[Collected data entries]
[Start of Attachment]

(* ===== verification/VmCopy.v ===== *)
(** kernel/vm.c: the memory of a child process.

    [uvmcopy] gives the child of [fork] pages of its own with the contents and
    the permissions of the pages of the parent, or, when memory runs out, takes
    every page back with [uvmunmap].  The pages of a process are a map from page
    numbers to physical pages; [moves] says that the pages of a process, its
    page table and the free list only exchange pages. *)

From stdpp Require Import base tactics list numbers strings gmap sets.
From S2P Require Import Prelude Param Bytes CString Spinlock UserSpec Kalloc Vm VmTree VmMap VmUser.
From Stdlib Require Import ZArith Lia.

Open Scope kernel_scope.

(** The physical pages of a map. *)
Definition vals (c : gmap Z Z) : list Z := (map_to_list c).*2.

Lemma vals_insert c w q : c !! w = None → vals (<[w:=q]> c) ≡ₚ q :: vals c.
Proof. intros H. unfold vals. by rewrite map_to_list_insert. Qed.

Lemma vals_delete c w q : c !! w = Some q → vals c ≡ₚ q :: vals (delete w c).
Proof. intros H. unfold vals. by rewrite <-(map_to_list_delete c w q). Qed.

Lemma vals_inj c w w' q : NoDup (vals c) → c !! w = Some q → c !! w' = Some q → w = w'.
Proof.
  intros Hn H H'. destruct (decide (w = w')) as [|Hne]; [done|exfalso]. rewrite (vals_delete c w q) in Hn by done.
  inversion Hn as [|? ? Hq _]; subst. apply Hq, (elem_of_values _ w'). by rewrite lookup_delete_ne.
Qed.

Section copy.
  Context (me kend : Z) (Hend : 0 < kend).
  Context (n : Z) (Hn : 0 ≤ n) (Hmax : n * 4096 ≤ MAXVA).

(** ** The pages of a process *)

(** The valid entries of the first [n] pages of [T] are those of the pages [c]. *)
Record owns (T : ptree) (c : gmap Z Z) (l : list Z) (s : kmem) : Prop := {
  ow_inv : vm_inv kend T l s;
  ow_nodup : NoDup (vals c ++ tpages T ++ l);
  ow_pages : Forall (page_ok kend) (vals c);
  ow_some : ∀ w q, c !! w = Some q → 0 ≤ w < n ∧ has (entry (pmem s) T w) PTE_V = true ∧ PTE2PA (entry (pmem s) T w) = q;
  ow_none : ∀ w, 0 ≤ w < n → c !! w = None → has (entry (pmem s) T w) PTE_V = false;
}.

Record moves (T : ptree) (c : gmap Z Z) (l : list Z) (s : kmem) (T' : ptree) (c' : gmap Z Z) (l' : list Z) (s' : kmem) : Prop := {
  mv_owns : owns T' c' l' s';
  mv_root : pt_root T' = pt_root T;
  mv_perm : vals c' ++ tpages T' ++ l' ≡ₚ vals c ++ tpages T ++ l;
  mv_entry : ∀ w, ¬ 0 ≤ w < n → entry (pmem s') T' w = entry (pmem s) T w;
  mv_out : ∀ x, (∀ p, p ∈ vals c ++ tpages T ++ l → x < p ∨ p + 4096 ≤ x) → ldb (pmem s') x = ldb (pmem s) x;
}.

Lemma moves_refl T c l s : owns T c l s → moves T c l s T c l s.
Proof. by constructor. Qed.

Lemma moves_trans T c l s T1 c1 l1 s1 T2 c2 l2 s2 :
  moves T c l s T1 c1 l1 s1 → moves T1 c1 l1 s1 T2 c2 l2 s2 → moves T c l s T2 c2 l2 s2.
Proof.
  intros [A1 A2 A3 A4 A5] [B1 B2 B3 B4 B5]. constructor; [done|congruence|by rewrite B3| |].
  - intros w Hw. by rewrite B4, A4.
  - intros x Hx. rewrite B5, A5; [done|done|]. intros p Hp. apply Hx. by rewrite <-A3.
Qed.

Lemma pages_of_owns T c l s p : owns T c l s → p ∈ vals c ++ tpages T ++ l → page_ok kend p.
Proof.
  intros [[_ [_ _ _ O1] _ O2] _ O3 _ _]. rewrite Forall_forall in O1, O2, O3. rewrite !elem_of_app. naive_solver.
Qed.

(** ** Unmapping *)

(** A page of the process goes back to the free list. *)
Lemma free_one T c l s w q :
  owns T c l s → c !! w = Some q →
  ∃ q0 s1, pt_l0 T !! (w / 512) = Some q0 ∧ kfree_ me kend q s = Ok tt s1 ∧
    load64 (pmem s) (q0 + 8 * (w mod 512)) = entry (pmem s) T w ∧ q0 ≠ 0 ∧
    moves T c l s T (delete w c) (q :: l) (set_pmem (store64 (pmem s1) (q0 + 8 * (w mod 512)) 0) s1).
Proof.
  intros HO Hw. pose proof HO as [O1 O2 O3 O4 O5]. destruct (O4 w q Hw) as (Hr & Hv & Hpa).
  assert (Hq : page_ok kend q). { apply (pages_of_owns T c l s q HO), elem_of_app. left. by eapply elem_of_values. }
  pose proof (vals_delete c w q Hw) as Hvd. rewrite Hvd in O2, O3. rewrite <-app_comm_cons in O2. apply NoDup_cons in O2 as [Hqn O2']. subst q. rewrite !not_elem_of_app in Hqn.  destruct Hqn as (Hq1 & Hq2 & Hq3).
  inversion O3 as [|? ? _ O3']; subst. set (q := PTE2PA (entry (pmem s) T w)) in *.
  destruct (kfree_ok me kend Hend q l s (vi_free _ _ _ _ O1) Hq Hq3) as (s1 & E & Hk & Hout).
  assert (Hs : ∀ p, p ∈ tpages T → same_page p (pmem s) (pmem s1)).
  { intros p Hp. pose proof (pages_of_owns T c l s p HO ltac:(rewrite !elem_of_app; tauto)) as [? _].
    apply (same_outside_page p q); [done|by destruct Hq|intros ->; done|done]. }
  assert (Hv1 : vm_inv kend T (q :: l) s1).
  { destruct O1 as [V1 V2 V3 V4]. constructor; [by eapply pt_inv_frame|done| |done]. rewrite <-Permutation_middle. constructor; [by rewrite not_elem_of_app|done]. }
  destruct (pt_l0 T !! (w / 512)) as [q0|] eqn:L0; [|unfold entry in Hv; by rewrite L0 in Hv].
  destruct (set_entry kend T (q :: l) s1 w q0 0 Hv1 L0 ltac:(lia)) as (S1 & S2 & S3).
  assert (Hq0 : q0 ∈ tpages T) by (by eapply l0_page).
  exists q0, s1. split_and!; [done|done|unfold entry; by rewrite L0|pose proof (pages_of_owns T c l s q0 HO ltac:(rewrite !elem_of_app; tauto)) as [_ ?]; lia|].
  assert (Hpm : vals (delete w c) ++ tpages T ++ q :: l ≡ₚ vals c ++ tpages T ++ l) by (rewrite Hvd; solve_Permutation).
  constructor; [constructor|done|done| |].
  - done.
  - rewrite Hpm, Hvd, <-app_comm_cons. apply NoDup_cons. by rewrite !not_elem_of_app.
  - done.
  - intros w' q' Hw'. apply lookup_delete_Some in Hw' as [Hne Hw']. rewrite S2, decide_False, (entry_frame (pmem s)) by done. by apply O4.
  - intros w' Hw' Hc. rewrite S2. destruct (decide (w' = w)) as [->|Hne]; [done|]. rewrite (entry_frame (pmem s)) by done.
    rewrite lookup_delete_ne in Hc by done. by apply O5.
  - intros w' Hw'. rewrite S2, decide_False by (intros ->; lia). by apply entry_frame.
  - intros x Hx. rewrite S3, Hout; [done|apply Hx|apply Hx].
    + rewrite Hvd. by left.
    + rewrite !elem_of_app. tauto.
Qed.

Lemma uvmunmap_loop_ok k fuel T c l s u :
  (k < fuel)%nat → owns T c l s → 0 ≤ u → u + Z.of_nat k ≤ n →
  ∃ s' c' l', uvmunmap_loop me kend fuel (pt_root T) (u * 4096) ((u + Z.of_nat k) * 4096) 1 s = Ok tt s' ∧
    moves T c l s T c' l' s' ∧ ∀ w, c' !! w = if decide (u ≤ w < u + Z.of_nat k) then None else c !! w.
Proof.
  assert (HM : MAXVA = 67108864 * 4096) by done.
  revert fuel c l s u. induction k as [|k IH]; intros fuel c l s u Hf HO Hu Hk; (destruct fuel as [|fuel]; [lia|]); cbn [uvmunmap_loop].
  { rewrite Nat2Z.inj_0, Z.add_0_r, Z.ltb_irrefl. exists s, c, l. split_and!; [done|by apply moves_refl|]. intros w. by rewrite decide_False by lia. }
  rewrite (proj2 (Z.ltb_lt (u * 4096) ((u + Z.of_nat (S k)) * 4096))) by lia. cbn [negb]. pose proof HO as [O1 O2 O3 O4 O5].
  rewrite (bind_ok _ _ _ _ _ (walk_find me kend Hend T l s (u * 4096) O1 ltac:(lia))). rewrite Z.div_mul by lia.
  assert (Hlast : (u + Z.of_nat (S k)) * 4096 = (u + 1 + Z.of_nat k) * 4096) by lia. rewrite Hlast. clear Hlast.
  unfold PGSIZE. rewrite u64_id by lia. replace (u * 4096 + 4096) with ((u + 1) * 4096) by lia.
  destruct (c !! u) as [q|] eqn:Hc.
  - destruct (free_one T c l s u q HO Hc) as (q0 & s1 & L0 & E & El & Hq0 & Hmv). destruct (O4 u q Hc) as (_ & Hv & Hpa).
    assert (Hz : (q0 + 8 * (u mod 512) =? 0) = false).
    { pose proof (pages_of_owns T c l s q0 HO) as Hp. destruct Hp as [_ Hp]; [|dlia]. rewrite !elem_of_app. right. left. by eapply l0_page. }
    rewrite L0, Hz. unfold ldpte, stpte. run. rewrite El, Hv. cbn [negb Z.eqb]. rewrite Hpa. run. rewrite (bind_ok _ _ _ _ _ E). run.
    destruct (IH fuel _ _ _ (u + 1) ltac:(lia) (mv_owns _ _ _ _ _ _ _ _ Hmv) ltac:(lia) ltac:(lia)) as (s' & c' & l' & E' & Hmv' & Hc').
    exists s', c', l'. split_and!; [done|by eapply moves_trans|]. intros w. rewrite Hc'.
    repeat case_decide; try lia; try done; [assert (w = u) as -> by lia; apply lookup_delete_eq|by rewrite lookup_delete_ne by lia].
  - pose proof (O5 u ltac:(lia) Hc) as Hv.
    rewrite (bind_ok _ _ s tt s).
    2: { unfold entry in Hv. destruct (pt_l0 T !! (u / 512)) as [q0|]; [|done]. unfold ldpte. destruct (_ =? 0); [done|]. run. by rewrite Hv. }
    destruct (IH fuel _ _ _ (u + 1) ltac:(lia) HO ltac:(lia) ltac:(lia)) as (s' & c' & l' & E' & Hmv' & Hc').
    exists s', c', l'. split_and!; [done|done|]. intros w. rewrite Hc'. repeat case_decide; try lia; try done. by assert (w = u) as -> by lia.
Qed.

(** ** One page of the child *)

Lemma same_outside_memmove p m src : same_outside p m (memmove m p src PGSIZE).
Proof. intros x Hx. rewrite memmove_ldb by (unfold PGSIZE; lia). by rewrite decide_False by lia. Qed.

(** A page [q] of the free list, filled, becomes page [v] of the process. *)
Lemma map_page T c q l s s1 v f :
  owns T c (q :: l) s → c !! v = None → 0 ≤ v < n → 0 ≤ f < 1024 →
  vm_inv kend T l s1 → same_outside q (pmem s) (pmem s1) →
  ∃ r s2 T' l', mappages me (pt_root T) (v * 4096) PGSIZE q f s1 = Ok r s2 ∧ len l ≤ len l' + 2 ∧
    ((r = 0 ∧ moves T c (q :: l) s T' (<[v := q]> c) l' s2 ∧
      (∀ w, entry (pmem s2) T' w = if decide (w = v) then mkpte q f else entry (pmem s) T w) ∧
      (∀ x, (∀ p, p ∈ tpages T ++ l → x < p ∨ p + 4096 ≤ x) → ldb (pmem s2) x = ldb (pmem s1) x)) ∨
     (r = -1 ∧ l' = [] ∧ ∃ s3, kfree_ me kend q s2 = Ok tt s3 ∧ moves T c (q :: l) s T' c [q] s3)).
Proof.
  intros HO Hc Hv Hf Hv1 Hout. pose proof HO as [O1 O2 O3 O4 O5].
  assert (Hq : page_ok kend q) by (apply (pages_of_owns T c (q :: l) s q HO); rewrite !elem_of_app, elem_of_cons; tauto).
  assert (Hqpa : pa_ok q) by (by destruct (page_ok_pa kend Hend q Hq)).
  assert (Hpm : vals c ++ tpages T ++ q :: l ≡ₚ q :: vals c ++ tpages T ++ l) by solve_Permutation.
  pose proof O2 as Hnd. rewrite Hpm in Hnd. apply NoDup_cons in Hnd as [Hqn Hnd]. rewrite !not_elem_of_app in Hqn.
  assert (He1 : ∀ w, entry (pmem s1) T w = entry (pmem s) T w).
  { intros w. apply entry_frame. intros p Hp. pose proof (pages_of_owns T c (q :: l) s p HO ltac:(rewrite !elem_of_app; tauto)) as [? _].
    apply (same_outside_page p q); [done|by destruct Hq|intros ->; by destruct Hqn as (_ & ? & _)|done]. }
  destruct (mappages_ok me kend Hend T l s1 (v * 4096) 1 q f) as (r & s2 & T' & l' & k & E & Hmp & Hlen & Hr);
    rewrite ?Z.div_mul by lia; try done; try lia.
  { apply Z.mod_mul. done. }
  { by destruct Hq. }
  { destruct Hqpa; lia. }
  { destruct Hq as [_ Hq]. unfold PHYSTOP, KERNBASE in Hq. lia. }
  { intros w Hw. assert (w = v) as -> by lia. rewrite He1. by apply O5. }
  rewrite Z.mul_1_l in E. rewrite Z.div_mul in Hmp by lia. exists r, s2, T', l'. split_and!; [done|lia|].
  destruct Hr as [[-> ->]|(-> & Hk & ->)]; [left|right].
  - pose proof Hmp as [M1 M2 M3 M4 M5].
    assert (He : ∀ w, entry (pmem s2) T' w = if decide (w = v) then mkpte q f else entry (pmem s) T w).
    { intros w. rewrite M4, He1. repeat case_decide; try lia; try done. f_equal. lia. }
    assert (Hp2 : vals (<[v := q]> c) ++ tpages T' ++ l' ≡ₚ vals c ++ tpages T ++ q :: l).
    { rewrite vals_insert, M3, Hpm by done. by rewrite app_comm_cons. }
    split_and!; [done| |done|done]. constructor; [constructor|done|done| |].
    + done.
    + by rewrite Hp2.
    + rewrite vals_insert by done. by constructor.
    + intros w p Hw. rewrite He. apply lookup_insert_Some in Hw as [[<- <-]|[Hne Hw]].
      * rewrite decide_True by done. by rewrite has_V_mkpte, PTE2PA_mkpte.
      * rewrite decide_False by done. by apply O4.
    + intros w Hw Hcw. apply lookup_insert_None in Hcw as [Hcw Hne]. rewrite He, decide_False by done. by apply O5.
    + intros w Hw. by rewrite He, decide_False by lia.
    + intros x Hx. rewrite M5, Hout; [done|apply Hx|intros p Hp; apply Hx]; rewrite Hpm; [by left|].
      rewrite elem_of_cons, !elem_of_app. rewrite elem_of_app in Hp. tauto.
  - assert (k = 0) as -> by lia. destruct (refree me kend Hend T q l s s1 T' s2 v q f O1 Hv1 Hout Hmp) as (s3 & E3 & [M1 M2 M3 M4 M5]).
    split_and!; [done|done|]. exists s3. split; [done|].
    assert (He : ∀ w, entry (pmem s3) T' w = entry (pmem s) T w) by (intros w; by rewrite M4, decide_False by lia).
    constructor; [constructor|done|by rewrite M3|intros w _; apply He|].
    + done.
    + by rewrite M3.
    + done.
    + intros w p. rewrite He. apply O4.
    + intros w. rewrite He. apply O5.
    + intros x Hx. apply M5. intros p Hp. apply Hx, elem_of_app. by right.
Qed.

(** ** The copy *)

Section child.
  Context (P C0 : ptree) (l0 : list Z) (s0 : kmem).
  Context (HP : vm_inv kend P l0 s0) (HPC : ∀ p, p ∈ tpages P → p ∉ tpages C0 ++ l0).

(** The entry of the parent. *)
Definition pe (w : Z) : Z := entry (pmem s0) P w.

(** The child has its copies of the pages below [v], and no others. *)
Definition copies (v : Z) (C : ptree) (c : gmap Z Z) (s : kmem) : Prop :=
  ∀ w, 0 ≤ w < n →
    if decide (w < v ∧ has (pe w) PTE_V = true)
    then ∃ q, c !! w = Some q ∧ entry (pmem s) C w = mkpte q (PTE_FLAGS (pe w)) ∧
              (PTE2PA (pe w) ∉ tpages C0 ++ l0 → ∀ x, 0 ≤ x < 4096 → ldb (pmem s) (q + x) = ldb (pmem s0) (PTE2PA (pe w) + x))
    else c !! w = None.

[End of Attachment]

The problem
Set down, from the entries above, exactly the lines from the one with "assert (Hpm : vals (delete" up to and including the one with "rewrite (bind_ok _ _ _ _ _ (walk_find", and no other lines.

Output for this exercise
  assert (Hpm : vals (delete w c) ++ tpages T ++ q :: l ≡ₚ vals c ++ tpages T ++ l) by (rewrite Hvd; solve_Permutation).
  constructor; [constructor|done|done| |].
  - done.
  - rewrite Hpm, Hvd, <-app_comm_cons. apply NoDup_cons. by rewrite !not_elem_of_app.
  - done.
  - intros w' q' Hw'. apply lookup_delete_Some in Hw' as [Hne Hw']. rewrite S2, decide_False, (entry_frame (pmem s)) by done. by apply O4.
  - intros w' Hw' Hc. rewrite S2. destruct (decide (w' = w)) as [->|Hne]; [done|]. rewrite (entry_frame (pmem s)) by done.
    rewrite lookup_delete_ne in Hc by done. by apply O5.
  - intros w' Hw'. rewrite S2, decide_False by (intros ->; lia). by apply entry_frame.
  - intros x Hx. rewrite S3, Hout; [done|apply Hx|apply Hx].
    + rewrite Hvd. by left.
    + rewrite !elem_of_app. tauto.
Qed.

Lemma uvmunmap_loop_ok k fuel T c l s u :
  (k < fuel)%nat → owns T c l s → 0 ≤ u → u + Z.of_nat k ≤ n →
  ∃ s' c' l', uvmunmap_loop me kend fuel (pt_root T) (u * 4096) ((u + Z.of_nat k) * 4096) 1 s = Ok tt s' ∧
    moves T c l s T c' l' s' ∧ ∀ w, c' !! w = if decide (u ≤ w < u + Z.of_nat k) then None else c !! w.
Proof.
  assert (HM : MAXVA = 67108864 * 4096) by done.
  revert fuel c l s u. induction k as [|k IH]; intros fuel c l s u Hf HO Hu Hk; (destruct fuel as [|fuel]; [lia|]); cbn [uvmunmap_loop].
  { rewrite Nat2Z.inj_0, Z.add_0_r, Z.ltb_irrefl. exists s, c, l. split_and!; [done|by apply moves_refl|]. intros w. by rewrite decide_False by lia. }
  rewrite (proj2 (Z.ltb_lt (u * 4096) ((u + Z.of_nat (S k)) * 4096))) by lia. cbn [negb]. pose proof HO as [O1 O2 O3 O4 O5].
  rewrite (bind_ok _ _ _ _ _ (walk_find me kend Hend T l s (u * 4096) O1 ltac:(lia))). rewrite Z.div_mul by lia.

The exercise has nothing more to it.